Exercise aim:
Set down exactly the lines below between the line holding "Definition add (x" and the line holding "(** Every bit", inclusive; no other line belongs in the answer.

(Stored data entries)
━━━━━━━━━━━━━━━━━━━━
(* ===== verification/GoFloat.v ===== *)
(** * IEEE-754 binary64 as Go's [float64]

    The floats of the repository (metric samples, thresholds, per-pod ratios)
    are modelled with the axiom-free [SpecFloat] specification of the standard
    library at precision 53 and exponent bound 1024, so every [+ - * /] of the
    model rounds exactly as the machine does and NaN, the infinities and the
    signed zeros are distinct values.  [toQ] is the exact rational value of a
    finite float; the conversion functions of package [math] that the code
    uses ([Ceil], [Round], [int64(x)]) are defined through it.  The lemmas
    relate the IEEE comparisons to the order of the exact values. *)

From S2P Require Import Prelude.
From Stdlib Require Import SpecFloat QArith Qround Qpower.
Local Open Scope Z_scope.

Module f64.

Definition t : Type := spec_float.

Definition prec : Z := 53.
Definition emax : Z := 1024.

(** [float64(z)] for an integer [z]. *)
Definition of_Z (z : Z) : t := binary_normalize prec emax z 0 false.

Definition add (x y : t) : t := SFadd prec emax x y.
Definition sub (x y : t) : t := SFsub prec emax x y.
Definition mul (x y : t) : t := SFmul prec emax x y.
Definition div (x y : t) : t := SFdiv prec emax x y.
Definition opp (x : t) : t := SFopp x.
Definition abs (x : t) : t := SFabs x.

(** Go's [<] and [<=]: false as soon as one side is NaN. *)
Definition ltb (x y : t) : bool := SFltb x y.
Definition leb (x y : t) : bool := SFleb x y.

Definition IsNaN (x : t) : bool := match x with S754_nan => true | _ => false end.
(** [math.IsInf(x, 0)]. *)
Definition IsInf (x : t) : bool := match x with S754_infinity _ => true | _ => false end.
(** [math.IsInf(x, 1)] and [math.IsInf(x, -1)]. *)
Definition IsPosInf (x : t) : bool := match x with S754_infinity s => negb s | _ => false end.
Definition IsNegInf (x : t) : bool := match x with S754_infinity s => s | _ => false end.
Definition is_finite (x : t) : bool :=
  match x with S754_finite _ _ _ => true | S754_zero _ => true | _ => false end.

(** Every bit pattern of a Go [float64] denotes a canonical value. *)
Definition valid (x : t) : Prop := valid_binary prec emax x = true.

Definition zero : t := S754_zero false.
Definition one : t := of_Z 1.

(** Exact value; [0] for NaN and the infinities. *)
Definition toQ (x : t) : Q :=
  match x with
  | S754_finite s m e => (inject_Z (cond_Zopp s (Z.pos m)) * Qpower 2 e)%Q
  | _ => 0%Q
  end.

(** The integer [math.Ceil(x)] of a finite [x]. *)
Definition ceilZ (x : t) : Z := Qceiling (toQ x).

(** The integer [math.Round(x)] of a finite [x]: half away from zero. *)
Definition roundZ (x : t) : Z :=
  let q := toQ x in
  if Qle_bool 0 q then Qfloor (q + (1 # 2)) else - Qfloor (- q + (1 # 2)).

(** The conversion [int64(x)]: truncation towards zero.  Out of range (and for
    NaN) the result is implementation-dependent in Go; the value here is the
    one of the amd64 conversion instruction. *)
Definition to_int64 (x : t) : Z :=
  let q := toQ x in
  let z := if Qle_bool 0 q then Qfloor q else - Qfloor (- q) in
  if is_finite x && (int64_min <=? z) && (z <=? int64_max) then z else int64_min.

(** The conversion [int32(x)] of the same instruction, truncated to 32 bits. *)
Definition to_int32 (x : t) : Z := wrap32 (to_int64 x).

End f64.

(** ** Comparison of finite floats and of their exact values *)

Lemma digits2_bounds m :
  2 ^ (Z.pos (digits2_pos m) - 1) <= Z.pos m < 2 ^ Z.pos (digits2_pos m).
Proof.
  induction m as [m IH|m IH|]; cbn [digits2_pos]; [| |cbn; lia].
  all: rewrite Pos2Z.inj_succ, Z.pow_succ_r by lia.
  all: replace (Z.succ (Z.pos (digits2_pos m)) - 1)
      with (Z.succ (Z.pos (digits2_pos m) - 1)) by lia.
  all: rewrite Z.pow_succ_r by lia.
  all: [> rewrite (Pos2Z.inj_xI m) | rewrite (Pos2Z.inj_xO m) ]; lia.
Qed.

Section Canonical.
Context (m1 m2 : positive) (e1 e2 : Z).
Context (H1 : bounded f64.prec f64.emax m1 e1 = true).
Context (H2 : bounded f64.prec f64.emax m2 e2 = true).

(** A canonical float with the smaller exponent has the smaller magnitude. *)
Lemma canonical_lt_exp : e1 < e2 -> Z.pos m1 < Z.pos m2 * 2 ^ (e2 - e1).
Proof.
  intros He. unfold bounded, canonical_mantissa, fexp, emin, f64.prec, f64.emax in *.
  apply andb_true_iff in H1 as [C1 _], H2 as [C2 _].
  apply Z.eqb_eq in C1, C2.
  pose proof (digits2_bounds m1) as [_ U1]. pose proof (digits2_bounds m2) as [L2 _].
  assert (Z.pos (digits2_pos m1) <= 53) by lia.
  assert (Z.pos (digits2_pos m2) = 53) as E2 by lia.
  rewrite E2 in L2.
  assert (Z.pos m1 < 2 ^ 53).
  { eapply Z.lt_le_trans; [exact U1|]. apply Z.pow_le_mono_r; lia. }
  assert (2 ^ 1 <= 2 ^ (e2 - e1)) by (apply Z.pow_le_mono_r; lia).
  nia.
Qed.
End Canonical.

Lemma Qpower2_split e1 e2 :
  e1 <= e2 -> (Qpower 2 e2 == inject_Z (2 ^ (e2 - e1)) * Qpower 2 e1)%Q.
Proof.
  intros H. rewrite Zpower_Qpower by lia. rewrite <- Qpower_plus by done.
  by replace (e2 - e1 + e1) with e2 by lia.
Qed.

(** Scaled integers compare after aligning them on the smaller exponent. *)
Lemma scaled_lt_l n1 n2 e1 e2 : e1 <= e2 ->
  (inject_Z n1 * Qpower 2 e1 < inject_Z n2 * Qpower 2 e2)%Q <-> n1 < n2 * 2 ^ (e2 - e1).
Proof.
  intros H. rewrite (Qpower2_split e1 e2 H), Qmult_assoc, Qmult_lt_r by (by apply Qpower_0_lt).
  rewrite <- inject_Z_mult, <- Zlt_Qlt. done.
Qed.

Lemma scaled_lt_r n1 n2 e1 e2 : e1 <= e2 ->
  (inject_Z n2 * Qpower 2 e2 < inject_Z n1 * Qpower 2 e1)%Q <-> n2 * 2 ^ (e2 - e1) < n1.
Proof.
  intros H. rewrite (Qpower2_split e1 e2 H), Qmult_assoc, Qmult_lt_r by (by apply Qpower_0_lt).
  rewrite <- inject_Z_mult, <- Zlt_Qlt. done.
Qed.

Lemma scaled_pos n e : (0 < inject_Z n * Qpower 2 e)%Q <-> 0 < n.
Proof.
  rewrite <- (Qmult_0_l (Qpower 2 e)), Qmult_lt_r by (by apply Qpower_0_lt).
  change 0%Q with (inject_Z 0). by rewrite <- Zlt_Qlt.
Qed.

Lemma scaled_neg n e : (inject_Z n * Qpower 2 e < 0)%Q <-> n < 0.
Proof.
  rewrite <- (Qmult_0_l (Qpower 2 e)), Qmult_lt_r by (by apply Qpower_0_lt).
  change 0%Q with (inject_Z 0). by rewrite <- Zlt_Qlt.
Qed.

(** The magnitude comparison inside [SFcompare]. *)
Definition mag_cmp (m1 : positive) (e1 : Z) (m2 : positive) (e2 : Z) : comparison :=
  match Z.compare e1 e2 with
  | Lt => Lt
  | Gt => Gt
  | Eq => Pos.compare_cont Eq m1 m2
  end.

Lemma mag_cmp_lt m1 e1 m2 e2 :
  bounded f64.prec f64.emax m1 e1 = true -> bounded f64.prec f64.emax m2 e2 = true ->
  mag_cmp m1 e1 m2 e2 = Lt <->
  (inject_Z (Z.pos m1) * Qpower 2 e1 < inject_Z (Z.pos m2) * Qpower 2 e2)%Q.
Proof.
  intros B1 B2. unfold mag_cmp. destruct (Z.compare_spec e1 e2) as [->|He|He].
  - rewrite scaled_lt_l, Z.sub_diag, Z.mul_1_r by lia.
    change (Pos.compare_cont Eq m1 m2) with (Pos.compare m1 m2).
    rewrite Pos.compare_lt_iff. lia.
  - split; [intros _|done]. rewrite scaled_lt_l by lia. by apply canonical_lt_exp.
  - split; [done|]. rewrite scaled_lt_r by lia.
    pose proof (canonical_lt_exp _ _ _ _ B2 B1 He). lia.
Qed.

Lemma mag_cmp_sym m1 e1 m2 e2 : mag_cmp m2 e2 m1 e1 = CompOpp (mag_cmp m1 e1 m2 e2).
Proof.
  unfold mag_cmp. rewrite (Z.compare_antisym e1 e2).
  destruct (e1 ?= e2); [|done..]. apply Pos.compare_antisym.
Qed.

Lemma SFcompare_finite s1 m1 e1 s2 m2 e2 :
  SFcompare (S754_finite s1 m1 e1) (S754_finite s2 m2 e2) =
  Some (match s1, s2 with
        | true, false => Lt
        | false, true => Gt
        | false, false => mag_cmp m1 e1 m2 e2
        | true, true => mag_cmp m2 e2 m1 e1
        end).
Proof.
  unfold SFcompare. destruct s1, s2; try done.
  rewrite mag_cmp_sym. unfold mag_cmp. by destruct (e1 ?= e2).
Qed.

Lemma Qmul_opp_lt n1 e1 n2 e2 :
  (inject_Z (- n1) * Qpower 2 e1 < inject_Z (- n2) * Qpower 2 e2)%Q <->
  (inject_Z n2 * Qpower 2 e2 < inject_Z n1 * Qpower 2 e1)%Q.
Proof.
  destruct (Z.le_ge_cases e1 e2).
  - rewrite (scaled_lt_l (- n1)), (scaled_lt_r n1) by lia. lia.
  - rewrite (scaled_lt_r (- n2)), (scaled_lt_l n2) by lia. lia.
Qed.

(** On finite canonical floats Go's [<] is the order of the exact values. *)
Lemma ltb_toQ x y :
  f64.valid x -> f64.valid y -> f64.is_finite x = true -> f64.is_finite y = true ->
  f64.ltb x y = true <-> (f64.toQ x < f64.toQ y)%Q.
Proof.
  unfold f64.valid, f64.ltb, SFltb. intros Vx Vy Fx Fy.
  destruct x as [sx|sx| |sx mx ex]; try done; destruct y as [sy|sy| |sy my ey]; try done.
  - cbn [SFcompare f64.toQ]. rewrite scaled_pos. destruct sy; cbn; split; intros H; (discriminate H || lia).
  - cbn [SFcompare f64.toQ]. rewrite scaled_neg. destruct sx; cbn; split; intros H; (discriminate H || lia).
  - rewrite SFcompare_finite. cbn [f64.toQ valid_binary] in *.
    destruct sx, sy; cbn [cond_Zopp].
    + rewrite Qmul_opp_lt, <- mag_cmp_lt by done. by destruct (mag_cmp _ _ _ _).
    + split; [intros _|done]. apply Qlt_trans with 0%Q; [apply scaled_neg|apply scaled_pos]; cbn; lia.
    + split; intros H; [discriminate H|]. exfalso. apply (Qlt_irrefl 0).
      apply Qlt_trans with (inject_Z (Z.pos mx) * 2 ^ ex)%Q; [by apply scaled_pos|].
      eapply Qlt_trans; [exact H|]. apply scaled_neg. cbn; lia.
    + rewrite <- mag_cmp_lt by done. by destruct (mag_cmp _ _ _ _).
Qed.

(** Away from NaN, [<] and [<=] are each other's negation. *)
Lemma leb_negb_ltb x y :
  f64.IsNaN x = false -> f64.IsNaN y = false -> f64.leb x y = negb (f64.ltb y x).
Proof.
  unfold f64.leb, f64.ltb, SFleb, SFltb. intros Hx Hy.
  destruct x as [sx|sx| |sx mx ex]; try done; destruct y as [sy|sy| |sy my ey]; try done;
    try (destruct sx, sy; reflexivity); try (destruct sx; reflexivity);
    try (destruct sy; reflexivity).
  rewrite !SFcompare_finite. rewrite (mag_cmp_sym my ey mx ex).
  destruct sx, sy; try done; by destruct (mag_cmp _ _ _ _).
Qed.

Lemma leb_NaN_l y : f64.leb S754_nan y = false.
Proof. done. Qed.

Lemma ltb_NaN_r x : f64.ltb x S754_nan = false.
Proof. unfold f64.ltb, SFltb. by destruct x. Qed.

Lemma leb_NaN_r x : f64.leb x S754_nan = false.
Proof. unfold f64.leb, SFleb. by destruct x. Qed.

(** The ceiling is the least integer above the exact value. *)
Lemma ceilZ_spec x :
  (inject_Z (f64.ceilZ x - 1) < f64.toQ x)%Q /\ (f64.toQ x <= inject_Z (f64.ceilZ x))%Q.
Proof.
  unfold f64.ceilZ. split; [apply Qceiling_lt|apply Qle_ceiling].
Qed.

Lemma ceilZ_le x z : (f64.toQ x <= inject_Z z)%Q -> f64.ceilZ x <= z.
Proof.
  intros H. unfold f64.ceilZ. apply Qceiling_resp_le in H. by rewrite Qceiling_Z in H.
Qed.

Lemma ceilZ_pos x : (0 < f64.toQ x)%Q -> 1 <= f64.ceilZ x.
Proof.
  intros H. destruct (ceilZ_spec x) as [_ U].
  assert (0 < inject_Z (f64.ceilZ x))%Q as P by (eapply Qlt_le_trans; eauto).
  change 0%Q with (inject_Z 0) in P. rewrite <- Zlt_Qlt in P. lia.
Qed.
━━━━━━━━━━━━━━━━━━━━
Answer box:
Definition add (x y : t) : t := SFadd prec emax x y.
Definition sub (x y : t) : t := SFsub prec emax x y.
Definition mul (x y : t) : t := SFmul prec emax x y.
Definition div (x y : t) : t := SFdiv prec emax x y.
Definition opp (x : t) : t := SFopp x.
Definition abs (x : t) : t := SFabs x.

(** Go's [<] and [<=]: false as soon as one side is NaN. *)
Definition ltb (x y : t) : bool := SFltb x y.
Definition leb (x y : t) : bool := SFleb x y.

Definition IsNaN (x : t) : bool := match x with S754_nan => true | _ => false end.
(** [math.IsInf(x, 0)]. *)
Definition IsInf (x : t) : bool := match x with S754_infinity _ => true | _ => false end.
(** [math.IsInf(x, 1)] and [math.IsInf(x, -1)]. *)
Definition IsPosInf (x : t) : bool := match x with S754_infinity s => negb s | _ => false end.
Definition IsNegInf (x : t) : bool := match x with S754_infinity s => s | _ => false end.
Definition is_finite (x : t) : bool :=
  match x with S754_finite _ _ _ => true | S754_zero _ => true | _ => false end.

(** Every bit pattern of a Go [float64] denotes a canonical value. *)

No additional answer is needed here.